- _Required work_:
Search the records for the word "same" and copy each line in which it appears.

Saved data entries:
•••

(* ===== verification/MemoryInv.v ===== *)
(** * Device memory allocator: the pool invariant and its lemmas

    A pool is well formed when its blocks tile the device memory, no two free
    blocks are adjacent and [used] is the total size of the blocks that are not
    free.  The lemmas describe the effect of each primitive of [Memory.v] on a
    pool split at the block it changes; [canonical] says that a well-formed
    pool is determined by its busy blocks, which is the abstraction the
    specification of the allocator is stated with. *)

From Stdlib Require Import ZArith Lia.
From S2P Require Import Prelude OrdMap Memory.
Import Memory.

Abbreviation entry := (Z * MemoryNode)%type.

(** The blocks of [p] cover [a, e) without gap or overlap. *)
Fixpoint tiles (a e : Z) (p : pool_t) : Prop :=
  match p with
  | [] => a = e
  | (k, n) :: r =>
      k = a /\ addr n = a /\ 0 < size n /\ 0 <= status n /\ tiles (a + size n) e r
  end.

Definition free_entry (e : entry) : Prop := status e.2 = 0.
#[export] Instance free_entry_dec e : Decision (free_entry e) := _.

Definition head_free (p : pool_t) : Prop := from_option free_entry False (head p).
Definition last_free (p : pool_t) : Prop := from_option free_entry False (last p).

(** No two neighbours are both free. *)
Fixpoint coalesced (p : pool_t) : Prop :=
  match p with
  | [] => True
  | e :: r => ~ (free_entry e /\ head_free r) /\ coalesced r
  end.

(** The abstract state: the blocks in use, in address order. *)
Definition busy (p : pool_t) : pool_t := filter (fun e => ~ free_entry e) p.
Definition total (p : pool_t) : Z := sum_Z (map (fun e : entry => size e.2) p).

Definition aligned (p : pool_t) : Prop :=
  Forall (fun e : entry => (MEMORY_ALIGNMENT | size e.2)) p.

Record wf (m : memory) : Prop := {
  wf_size : 0 < size_ m < 2 ^ 63;
  wf_tiles : tiles 0 (size_ m) (pool m);
  wf_coalesced : coalesced (pool m);
  wf_used : used m = total (busy (pool m));
  wf_aligned : aligned (pool m)
}.

Lemma is_free_spec n k : is_free n = true <-> free_entry (k, n).
Proof. unfold is_free, free_entry. simpl. apply Z.eqb_eq. Qed.

Lemma is_free_false n k : is_free n = false <-> ~ free_entry (k, n).
Proof. rewrite <- is_free_spec. destruct (is_free n); split; intros; congruence. Qed.

(** ** Tilings *)

Lemma tiles_le a e p : tiles a e p -> a <= e.
Proof.
  revert a. induction p as [|[k n] p IH]; simpl; intros a; [lia|].
  intros (_ & _ & ? & _ & ?%IH). lia.
Qed.

Lemma tiles_app a e p q :
  tiles a e (p ++ q) <-> exists b, tiles a b p /\ tiles b e q.
Proof.
  revert a. induction p as [|[k n] p IH]; simpl; intros a.
  - split; [by exists a|]. by intros (b & -> & ?).
  - rewrite IH. split.
    + intros (? & ? & ? & ? & b & ? & ?). exists b. tauto.
    + intros (b & (? & ? & ? & ? & ?) & ?). eauto 10.
Qed.

Lemma tiles_split a e l1 k n l2 :
  tiles a e (l1 ++ (k, n) :: l2) <->
  tiles a k l1 /\ addr n = k /\ 0 < size n /\ 0 <= status n /\ tiles (k + size n) e l2.
Proof.
  rewrite tiles_app. split.
  - intros (b & H1 & Hk & Ha & Hs & Ht & H2). subst k. tauto.
  - intros (H1 & Ha & Hs & Ht & H2). exists k. simpl. tauto.
Qed.

Lemma tiles_bounds a e p :
  tiles a e p -> Forall (fun x : entry => a <= x.1 /\ x.1 + size x.2 <= e /\ 0 < size x.2 /\ addr x.2 = x.1) p.
Proof.
  revert a. induction p as [|[k n] p IH]; simpl; intros a; [constructor|].
  intros (-> & ? & ? & _ & Ht). constructor.
  - simpl. apply tiles_le in Ht. lia.
  - apply IH in Ht. eapply Forall_impl; [exact Ht|]. simpl. intros. lia.
Qed.

Lemma tiles_om_split a e l1 k n l2 :
  tiles a e (l1 ++ (k, n) :: l2) -> om_split k l1 l2.
Proof.
  rewrite tiles_split. intros (H1 & Ha & Hs & _ & H2). split.
  - apply tiles_bounds in H1. eapply Forall_impl; [exact H1|]. simpl. intros. lia.
  - apply tiles_bounds in H2. eapply Forall_impl; [exact H2|]. simpl. intros. lia.
Qed.

Lemma tiles_sorted a e p : tiles a e p -> om_sorted p.
Proof.
  revert a. induction p as [|[k n] p IH]; intros a; [intros; constructor|].
  intros Ht. apply om_sorted_cons. split.
  - by apply (tiles_om_split a e [] k n p).
  - simpl in Ht. destruct Ht as (_ & _ & _ & _ & Ht). by eapply IH.
Qed.

Lemma tiles_find a e p k n :
  tiles a e p -> om_find k p = Some n ->
  exists l1 l2, p = l1 ++ (k, n) :: l2 /\ om_split k l1 l2.
Proof. intros Ht Hf. apply om_find_inv_sorted; [by eapply tiles_sorted|done]. Qed.

(** ** Busy blocks *)

Lemma busy_app p q : busy (p ++ q) = busy p ++ busy q.
Proof. apply filter_app. Qed.

Lemma busy_cons_free e p : free_entry e -> busy (e :: p) = busy p.
Proof. intros. unfold busy. rewrite filter_cons_False; [done|]. tauto. Qed.

Lemma busy_cons_busy e p : ~ free_entry e -> busy (e :: p) = e :: busy p.
Proof. intros. unfold busy. by rewrite filter_cons_True. Qed.

Lemma total_app p q : total (p ++ q) = total p + total q.
Proof. unfold total. by rewrite map_app, sum_Z_app. Qed.

Lemma total_cons e p : total (e :: p) = size e.2 + total p.
Proof. done. Qed.

Lemma tiles_total a e p : tiles a e p -> total p = e - a.
Proof.
  revert a. induction p as [|[k n] p IH]; simpl; intros a.
  - intros ->. unfold total. simpl. lia.
  - intros (_ & _ & _ & _ & ?%IH). rewrite total_cons. simpl. lia.
Qed.

Lemma busy_total_le a e p : tiles a e p -> 0 <= total (busy p) <= e - a.
Proof.
  revert a. induction p as [|[k n] p IH]; simpl; intros a.
  - intros ->. unfold total. simpl. lia.
  - intros (_ & _ & ? & _ & Ht%IH). destruct (decide (free_entry (k, n))).
    + rewrite busy_cons_free by done. lia.
    + rewrite busy_cons_busy, total_cons by done. simpl. lia.
Qed.

Lemma busy_bounds a e p :
  tiles a e p -> Forall (fun x : entry => a <= x.1) (busy p).
Proof.
  intros Ht%tiles_bounds. apply Forall_forall. intros x Hx.
  apply list_elem_of_filter in Hx as [_ Hx]. rewrite Forall_forall in Ht.
  by apply Ht in Hx as [? _].
Qed.

(** ** Coalescing *)

Lemma coalesced_app p q :
  coalesced (p ++ q) <-> coalesced p /\ coalesced q /\ ~ (last_free p /\ head_free q).
Proof.
  induction p as [|e p IH]; simpl.
  - unfold last_free. simpl. tauto.
  - rewrite IH. unfold last_free. destruct p as [|e' p]; simpl in *; [|tauto].
    unfold head_free, last_free. simpl. tauto.
Qed.

Lemma coalesced_replace_busy l1 e q l2 :
  coalesced (l1 ++ e :: l2) -> coalesced q ->
  (head_free q -> free_entry e) -> (last_free q -> free_entry e) -> q <> [] ->
  coalesced (l1 ++ q ++ l2).
Proof.
  rewrite !coalesced_app. simpl. unfold head_free at 1 2, last_free at 2. simpl.
  intros (H1 & (H2 & H3) & H4) Hq Hh Hl Hne.
  assert (head_free (q ++ l2) -> head_free q) as Hhd by (destruct q; done).
  repeat split; tauto.
Qed.

(** ** A coalesced tiling is determined by its busy blocks. *)

Lemma free_block_end a e k n r :
  tiles a e ((k, n) :: r) -> coalesced ((k, n) :: r) -> free_entry (k, n) ->
  from_option fst e (head (busy r)) = a + size n.
Proof.
  simpl. intros (-> & _ & _ & _ & Ht) [Hc _] Hf. destruct r as [|[k2 n2] r].
  - simpl in *. lia.
  - destruct (decide (free_entry (k2, n2))) as [|Hb]; [exfalso; apply Hc; by split|].
    rewrite busy_cons_busy by done. simpl in *. tauto.
Qed.

(** A free block and a busy block at the same address cannot start two pools
    with the same busy blocks. *)
Lemma busy_mixed a e k x y r s :
  tiles a e ((k, x) :: r) -> free_entry (k, x) -> ~ free_entry (k, y) ->
  busy ((k, x) :: r) <> busy ((k, y) :: s).
Proof.
  simpl. intros (-> & _ & Hx & _ & Tr) Hfx Hby.
  rewrite busy_cons_free, (busy_cons_busy _ s) by done. intros E.
  apply busy_bounds in Tr. rewrite E in Tr.
  apply Forall_cons in Tr as [B _]. simpl in B. lia.
Qed.

Lemma canonical a e p q :
  tiles a e p -> tiles a e q -> coalesced p -> coalesced q -> busy p = busy q -> p = q.
Proof.
  revert a q. induction p as [|[k n] p IH]; intros a [|[k' n'] q] Hp Hq Cp Cq Hb.
  - done.
  - simpl in *. destruct Hq as (_ & _ & ? & _ & ?%tiles_le). lia.
  - simpl in *. destruct Hp as (_ & _ & ? & _ & ?%tiles_le). lia.
  - assert (k = a) as -> by (by destruct Hp). assert (k' = a) as -> by (by destruct Hq).
    destruct (decide (free_entry (a, n))) as [F|F], (decide (free_entry (a, n'))) as [F'|F'].
    + assert (size n = size n') as Es.
      { pose proof (free_block_end _ _ _ _ _ Hp Cp F) as Ep.
        pose proof (free_block_end _ _ _ _ _ Hq Cq F') as Eq.
        rewrite (busy_cons_free (a, n)), (busy_cons_free (a, n')) in Hb by done. rewrite Hb in Ep. lia. }
      rewrite (busy_cons_free (a, n)), (busy_cons_free (a, n')) in Hb by done.
      destruct Hp as (_ & Ha & _ & _ & Tp), Hq as (_ & Ha' & _ & _ & Tq).
      assert (n = n') as <-.
      { destruct n, n'. unfold free_entry in *. simpl in *. congruence. }
      f_equal. eapply IH; [exact Tp|exact Tq|apply Cp|apply Cq|done].
    + exfalso. exact (busy_mixed a e a n n' p q Hp F F' Hb).
    + exfalso. exact (busy_mixed a e a n' n q p Hq F' F (eq_sym Hb)).
    + rewrite (busy_cons_busy (a, n)), (busy_cons_busy (a, n')) in Hb by done. injection Hb as -> Hb. f_equal.
      destruct Hp as (_ & _ & _ & _ & Tp), Hq as (_ & _ & _ & _ & Tq).
      eapply IH; [exact Tp|exact Tq|apply Cp|apply Cq|done].
Qed.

•••

- _Response_:
(** A free block and a busy block at the same address cannot start two pools
    with the same busy blocks. *)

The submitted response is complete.